(* ===== verification/PoolUse.v ===== *)
(** * PoolUse: the connections the worker threads use
      (Server/PacketRespondent.h, RoomHandler.cpp [RemoveUser], ClientSession.cpp
       [OnDisconnected], Server.cpp [main])

    The worker threads take connections from the pool and give them back: a
    respondent's job has one, [Room::RemoveUser] takes one more, and
    [OnDisconnected] has one after its own call of [RemoveUser].  Nobody tests for
    the null pointer that [Pop] returns when the pool is empty.  [Pop] and [Push]
    are atomic ([GuardedOps.PoolOps]), so one step is one call. *)

From stdpp Require Import functions.
From S2P Require Import Prelude Database GuardedOps.
#[local] Open Scope Z_scope.

Module PoolUse.

(** What a thread is doing and the connections it has. *)
Inductive pc : Type :=
| Idle
| InJob (dbConn : nat)                          (* the job of a respondent *)
| InJobRemove (dbConn dbConn' : nat)            (* RemoveUser, called by that job *)
| DiscRemove (dbConn : nat)                     (* RemoveUser, called by OnDisconnected *)
| DiscPop                                       (* before OnDisconnected's own Pop *)
| DiscUpdate (dbConn : nat)
| Null.                                         (* nullptr is dereferenced *)

Definition held (p : pc) : list nat :=
  match p with
  | InJob c | DiscRemove c | DiscUpdate c => [c]
  | InJobRemove c c' => [c; c']
  | _ => []
  end.

Record st : Type := mk { pool : list nat; pcs : nat → pc }.

(** [main]: 30 connections; ten launched threads and the main thread. *)
Definition connections : nat := 30.
Definition workers : nat := 11.

Definition init : st := mk (seq 0 connections) (λ _, Idle).

(** [Pop], with what the thread does with the pointer. *)
Definition pop (next : nat → pc) (l : list nat) : pc * list nat :=
  match PoolOps.spec PoolOps.Pop l with
  | (Some (Some c), l') => (next c, l')
  | (_, l') => (Null, l')
  end.

Definition push (c : nat) (l : list nat) : list nat := snd (PoolOps.spec (PoolOps.Push c) l).

(** [RESPONSE_START] and [RESPONSE_END]. *)
Inductive respond_step (t : nat) : st → st → Prop :=
| r_start l f : f t = Idle →
    respond_step t (mk l f) (mk (snd (pop InJob l)) (<[t := fst (pop InJob l)]> f))
| r_end c l f : f t = InJob c → respond_step t (mk l f) (mk (push c l) (<[t := Idle]> f)).

(** [Room::RemoveUser], from the job of [C_ROOM_OUT] and from [OnDisconnected]. *)
Inductive RemoveUser_step (t : nat) : st → st → Prop :=
| rm_job c l f : f t = InJob c →
    RemoveUser_step t (mk l f) (mk (snd (pop (InJobRemove c) l)) (<[t := fst (pop (InJobRemove c) l)]> f))
| rm_job_end c c' l f : f t = InJobRemove c c' →
    RemoveUser_step t (mk l f) (mk (push c' l) (<[t := InJob c]> f))
| rm_disc l f : f t = Idle →
    RemoveUser_step t (mk l f) (mk (snd (pop DiscRemove l)) (<[t := fst (pop DiscRemove l)]> f))
| rm_disc_end c l f : f t = DiscRemove c →
    RemoveUser_step t (mk l f) (mk (push c l) (<[t := DiscPop]> f)).

(** [ClientSession::OnDisconnected], of a session in no room or after [RemoveUser]. *)
Inductive OnDisconnected_step (t : nat) : st → st → Prop :=
| d_start l f : f t = Idle ∨ f t = DiscPop →
    OnDisconnected_step t (mk l f) (mk (snd (pop DiscUpdate l)) (<[t := fst (pop DiscUpdate l)]> f))
| d_end c l f : f t = DiscUpdate c →
    OnDisconnected_step t (mk l f) (mk (push c l) (<[t := Idle]> f)).

Inductive step (s s' : st) : Prop :=
| worker_step t : (t < workers)%nat →
    respond_step t s s' ∨ RemoveUser_step t s s' ∨ OnDisconnected_step t s s' → step s s'.

(** ** Counting *)

(** The connections of the threads [ts]. *)
Definition held_by (f : nat → pc) (ts : list nat) : list nat := ts ≫= (λ t, held (f t)).

Lemma held_by_other f ts t p : t ∉ ts → held_by (<[t := p]> f) ts = held_by f ts.
Proof.
  induction ts as [|u ts IH]; [done|]. intros Hn. apply not_elem_of_cons in Hn as [Hne Hn].
  unfold held_by. cbn. rewrite fn_lookup_insert_ne by done. f_equal. by apply IH.
Qed.

Lemma held_by_insert f ts t : NoDup ts → t ∈ ts →
  ∃ r, (held_by f ts ≡ₚ held (f t) ++ r) ∧ (length r ≤ 2 * (length ts - 1))%nat ∧
       ∀ p, held_by (<[t := p]> f) ts ≡ₚ held p ++ r.
Proof.
  intros Hnd Hin. apply list_elem_of_split in Hin as (l1 & l2 & ->). apply NoDup_app in Hnd as (_ & Hd & Hnd).
  apply NoDup_cons in Hnd as [Hn2 _]. assert (t ∉ l1) as Hn1 by (intros Hin; apply (Hd t Hin); left).
  exists (held_by f l1 ++ held_by f l2). assert (∀ f, held_by f (l1 ++ t :: l2) ≡ₚ held (f t) ++ held_by f l1 ++ held_by f l2) as K.
  { intros g. unfold held_by. rewrite bind_app, bind_cons. rewrite !app_assoc. f_equiv. apply Permutation_app_comm. }
  assert (∀ ts, (length (held_by f ts) ≤ 2 * length ts)%nat) as Hlen.
  { induction ts as [|u ts IH]; [done|]. unfold held_by in *. rewrite bind_cons, length_app.
    assert (length (held (f u)) ≤ 2)%nat by (destruct (f u); simpl; lia). simpl. lia. }
  split_and!; [apply K| |].
  - pose proof (Hlen l1). pose proof (Hlen l2). rewrite !length_app. simpl. lia.
  - intros p. rewrite K, fn_lookup_insert, !held_by_other by done. done.
Qed.

(** Every connection is in the pool or with one thread, once. *)
Record inv (s : st) : Prop := {
  i_perm : pool s ++ held_by (pcs s) (seq 0 workers) ≡ₚ seq 0 connections;
  i_null : ∀ t, pcs s t ≠ Null;
  i_idle : ∀ t, (workers ≤ t)%nat → pcs s t = Idle
}.

Lemma move_inv l l' f t p :
  (t < workers)%nat → p ≠ Null →
  (∀ r, l ++ held (f t) ++ r ≡ₚ seq 0 connections → l' ++ held p ++ r ≡ₚ seq 0 connections) →
  inv (mk l f) → inv (mk l' (<[t := p]> f)).
Proof.
  intros Ht Hp Hl [Hperm Hnull Hidle]. cbn [pool pcs] in *. split; cbn [pool pcs].
  - destruct (held_by_insert f (seq 0 workers) t) as (r & Hr & _ & Hu); [apply NoDup_seq|apply elem_of_seq; lia|].
    rewrite Hu. apply Hl. by rewrite <-Hr.
  - intros u. destruct (decide (u = t)) as [->|]; [by rewrite fn_lookup_insert|by rewrite fn_lookup_insert_ne].
  - intros u Hu. rewrite fn_lookup_insert_ne by lia. by apply Hidle.
Qed.

(** A thread with at most one connection finds another one in the pool. *)
Lemma pop_inv l f t next :
  (t < workers)%nat → (length (held (f t)) ≤ 1)%nat → (∀ c, next c ≠ Null ∧ held (next c) ≡ₚ c :: held (f t)) →
  inv (mk l f) → inv (mk (snd (pop next l)) (<[t := fst (pop next l)]> f)).
Proof.
  intros Ht Hlen Hnext Hi. destruct l as [|c l _] using rev_ind.
  - exfalso. destruct Hi as [Hperm _ _]. cbn [pool pcs] in Hperm.
    destruct (held_by_insert f (seq 0 workers) t) as (r & Hr & Hsum & _); [apply NoDup_seq|apply elem_of_seq; lia|].
    apply Permutation_length in Hr, Hperm. rewrite length_app in Hr. rewrite length_seq in Hsum, Hperm. cbn [app] in Hperm. unfold workers, connections in *. lia.
  - unfold pop. rewrite PoolOps.spec_pop. cbn [fst snd]. apply move_inv with (l ++ [c]); [done|apply Hnext| |done].
    intros r Hr. rewrite (proj2 (Hnext c)), <-Hr, <-app_assoc. done.
Qed.

Lemma push_inv l f t c p :
  (t < workers)%nat → p ≠ Null → held (f t) ≡ₚ c :: held p → inv (mk l f) → inv (mk (push c l) (<[t := p]> f)).
Proof.
  intros Ht Hp Hh. apply move_inv; [done|done|]. intros r Hr. rewrite <-Hr, Hh. change (push c l) with (l ++ [c]). by rewrite <-app_assoc.
Qed.

Lemma pool_step_inv s s' : step s s' → inv s → inv s'.
Proof.
  intros [t Ht [Hs|[Hs|Hs]]].
  - destruct Hs as [l f H|c l f H].
    + apply pop_inv; rewrite ?H; simpl; [done|lia|done].
    + apply push_inv; rewrite ?H; done.
  - destruct Hs as [c l f H|c c' l f H|l f H|c l f H].
    + apply pop_inv; rewrite ?H; simpl; [done|lia|]. intros x. split; [done|apply Permutation_swap].
    + apply push_inv; rewrite ?H; [done|done|apply Permutation_swap].
    + apply pop_inv; rewrite ?H; simpl; [done|lia|done].
    + apply push_inv; rewrite ?H; done.
  - destruct Hs as [l f H|c l f H].
    + assert (held (f t) = []) as E by (by destruct H as [-> | ->]). apply pop_inv; rewrite ?E; simpl; [done|lia|done].
    + apply push_inv; rewrite ?H; done.
Qed.

Lemma pool_reachable s : rtc step init s → inv s.
Proof.
  intros H. eapply rtc_invariant; [apply pool_step_inv|done|]. split; [|done|done].
  cbn [pool pcs init]. vm_compute. reflexivity.
Qed.

Lemma pool_distinct s : inv s → NoDup (pool s ++ held_by (pcs s) (seq 0 workers)).
Proof. intros [Hp _ _]. rewrite Hp. apply NoDup_seq. Qed.

Lemma held_by_in f ts t c : t ∈ ts → c ∈ held (f t) → c ∈ held_by f ts.
Proof. intros Ht Hc. apply list_elem_of_bind. by exists t. Qed.

(** Two threads of a list without repetitions of connections have none in common. *)
Lemma held_by_disjoint f ts t u c :
  NoDup (held_by f ts) → t ∈ ts → u ∈ ts → t ≠ u → c ∈ held (f t) → c ∉ held (f u).
Proof.
  intros Hnd Ht Hu Hne Hc Hc'. apply list_elem_of_split in Ht as (l1 & l2 & ->).
  unfold held_by in Hnd. rewrite bind_app, bind_cons in Hnd. apply NoDup_app in Hnd as (_ & H1 & Hnd).
  apply NoDup_app in Hnd as (_ & H2 & _). rewrite elem_of_app, elem_of_cons in Hu. destruct Hu as [Hu|[->|Hu]]; [|done|].
  - apply (H1 c); [by apply (held_by_in f l1 u)|]. apply elem_of_app. by left.
  - apply (H2 c Hc). by apply (held_by_in f l2 u).
Qed.

(** C18: the pool is large enough.  However the eleven worker threads interleave
    their jobs, departures and disconnections, [Pop] never returns the null
    pointer that nobody tests for, and no connection is used by two threads, or
    twice by one, or is in the pool while a thread uses it. *)
Theorem pool_suffices s :
  rtc step init s →
  (∀ t, pcs s t ≠ Null) ∧
  (∀ t u c, t ≠ u → c ∈ held (pcs s t) → c ∉ held (pcs s u)) ∧
  (∀ t, NoDup (held (pcs s t))) ∧
  ∀ t c, c ∈ held (pcs s t) → c ∉ pool s.
Proof.
  intros Hi%pool_reachable. pose proof (pool_distinct s Hi) as (_ & Hd & Hnd)%NoDup_app.
  assert (∀ t c, c ∈ held (pcs s t) → t ∈ seq 0 workers) as Hin.
  { intros t c Hc. apply elem_of_seq. destruct (decide (workers ≤ t)%nat) as [Hle|]; [|lia].
    rewrite (i_idle s Hi t Hle) in Hc. by apply not_elem_of_nil in Hc. }
  split_and!.
  - apply (i_null s Hi).
  - intros t u c Hne Hc Hc'. eapply (held_by_disjoint _ _ t u c Hnd); eauto.
  - intros t. destruct (pcs s t) as [| | c c'| | | |] eqn:E; simpl; try apply NoDup_singleton; try apply NoDup_nil_2.
    assert (t ∈ seq 0 workers) as Ht by (apply (Hin t c); rewrite E; left).
    apply list_elem_of_split in Ht as (l1 & l2 & Es). rewrite Es in Hnd. unfold held_by in Hnd.
    rewrite bind_app, bind_cons, E in Hnd. by apply NoDup_app in Hnd as (_ & _ & (? & _ & _)%NoDup_app).
  - intros t c Hc Hp. apply (Hd c Hp). by eapply held_by_in; eauto.
Qed.

Lemma pool_suffices_witness :
  ∃ s, rtc step init s ∧ pcs s 0%nat = InJobRemove 29 28 ∧ pcs s 1%nat = InJob 27 ∧ 28%nat ∉ held (pcs s 1%nat).
Proof.
  assert (∃ s, rtc step init s ∧ pcs s 0%nat = InJobRemove 29 28 ∧ pcs s 1%nat = InJob 27) as (s & Hs & H0 & H1).
  { eexists. split.
    - eapply rtc_l; [eapply (worker_step _ _ 0); [unfold workers; lia|left; by apply r_start]|].
      eapply rtc_l; [eapply (worker_step _ _ 0); [unfold workers; lia|right; left; by eapply (rm_job _ 29)]|].
      eapply rtc_l; [eapply (worker_step _ _ 1); [unfold workers; lia|left; by apply r_start]|]. apply rtc_refl.
    - split; vm_compute; reflexivity. }
  exists s. split_and!; [done..|]. destruct (pool_suffices s Hs) as (_ & Hd & _).
  apply (Hd 0%nat 1%nat); [done|]. rewrite H0. simpl. set_solver.
Defined.

End PoolUse.
(* ===== verification/ChatDb.v ===== *)
(** * ChatDb: the statements of the server and the tables behind them
      (Server.cpp, AuthRespondent.h, LobbyRespondent.h, RoomRepondent.h, RoomHandler.cpp)

    The texts of the statements the server executes, the rows of the tables
    [main] creates, and the class [ChatDb]: what the SQL standard and the MySQL
    manual say these statements do to these tables.  [collate] is the
    comparison key of the default collation, under which primary and unique
    keys are compared.  [mem_chatdb] is a database that satisfies the class. *)

From S2P Require Import Prelude Database.
#[local] Open Scope Z_scope.

Module Sql.
Open Scope string_scope.

Definition login : string :=
  "SELECT id FROM chat.account WHERE id = ? And password = ? And is_online = ?;".
Definition set_online : string := "UPDATE chat.account SET is_online = ? WHERE id = ?;".
Definition insert_account : string :=
  "INSERT INTO chat.account (id, password, create_date, is_online) VALUES(?, ?, ?, ?);".
Definition all_rooms : string := "SELECT room_name, user_count FROM chat.room;".
Definition room_by_name : string := "SELECT room_id FROM chat.room WHERE room_name = ?;".
Definition insert_room : string := "INSERT INTO chat.room (room_name) VALUES(?);".
Definition set_room : string := "UPDATE chat.account SET current_room_id = ? WHERE id = ?;".
Definition room_and_name : string :=
  "SELECT room_id, room_name FROM chat.room WHERE room_name = ?;".
Definition inc_count : string :=
  "UPDATE chat.room SET user_count = `user_count` + 1 WHERE room_id = ?;".
Definition dec_count : string :=
  "UPDATE chat.room SET user_count = user_count - 1 WHERE room_id = ?;".
Definition users_in : string := "SELECT id FROM chat.account WHERE current_room_id = ?;".
Definition delete_room : string :=
  "DELETE FROM chat.room WHERE room_id = ? AND user_count <= 0;".
Definition room_of : string := "SELECT current_room_id FROM chat.account WHERE id = ?;".
Definition join_of : string :=
  "SELECT A.current_room_id, R.room_name FROM `chat`.`account` A INNER JOIN `chat`.`room` R ON A.current_room_id = R.room_id WHERE A.id = ?;".
Definition insert_log : string :=
  "INSERT INTO chat.log (account_id, room_id, message) VALUES(?, ?, ?);".
Definition amy : str := [x61; x6d; x79].
Definition bob : str := [x62; x6f; x62].
Definition secret : str := [x70; x77].
Definition demo_account (u : str) : account := mkAccount (byte_val <$> u) (byte_val <$> secret) 0 None.

Definition demo : st mem :=
  mk (mkSt (mkMem {[byte_val <$> amy := demo_account amy; byte_val <$> bob := demo_account bob]} ∅ 0 [Log_; Account_; Room_] [])
        {[0%nat := new; 1%nat := new]} [0%nat; 1%nat])
     ∅ 0 ∅ {[7%nat := mkSession None []; 8%nat := mkSession None []]} [].

Lemma demo_pool : pool_ok demo.
Proof. by exists [], 0%nat, 1%nat, new, new. Qed.

End ChatServer.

◇ ◇ ◇

Lines from the top of the entries above to the line that contains "the null pointer" should be set down exactly, please, with both ends kept and nothing added.

(* ===== verification/PoolUse.v ===== *)
(** * PoolUse: the connections the worker threads use
      (Server/PacketRespondent.h, RoomHandler.cpp [RemoveUser], ClientSession.cpp
       [OnDisconnected], Server.cpp [main])

    The worker threads take connections from the pool and give them back: a
    respondent's job has one, [Room::RemoveUser] takes one more, and
    [OnDisconnected] has one after its own call of [RemoveUser].  Nobody tests for
    the null pointer that [Pop] returns when the pool is empty.  [Pop] and [Push]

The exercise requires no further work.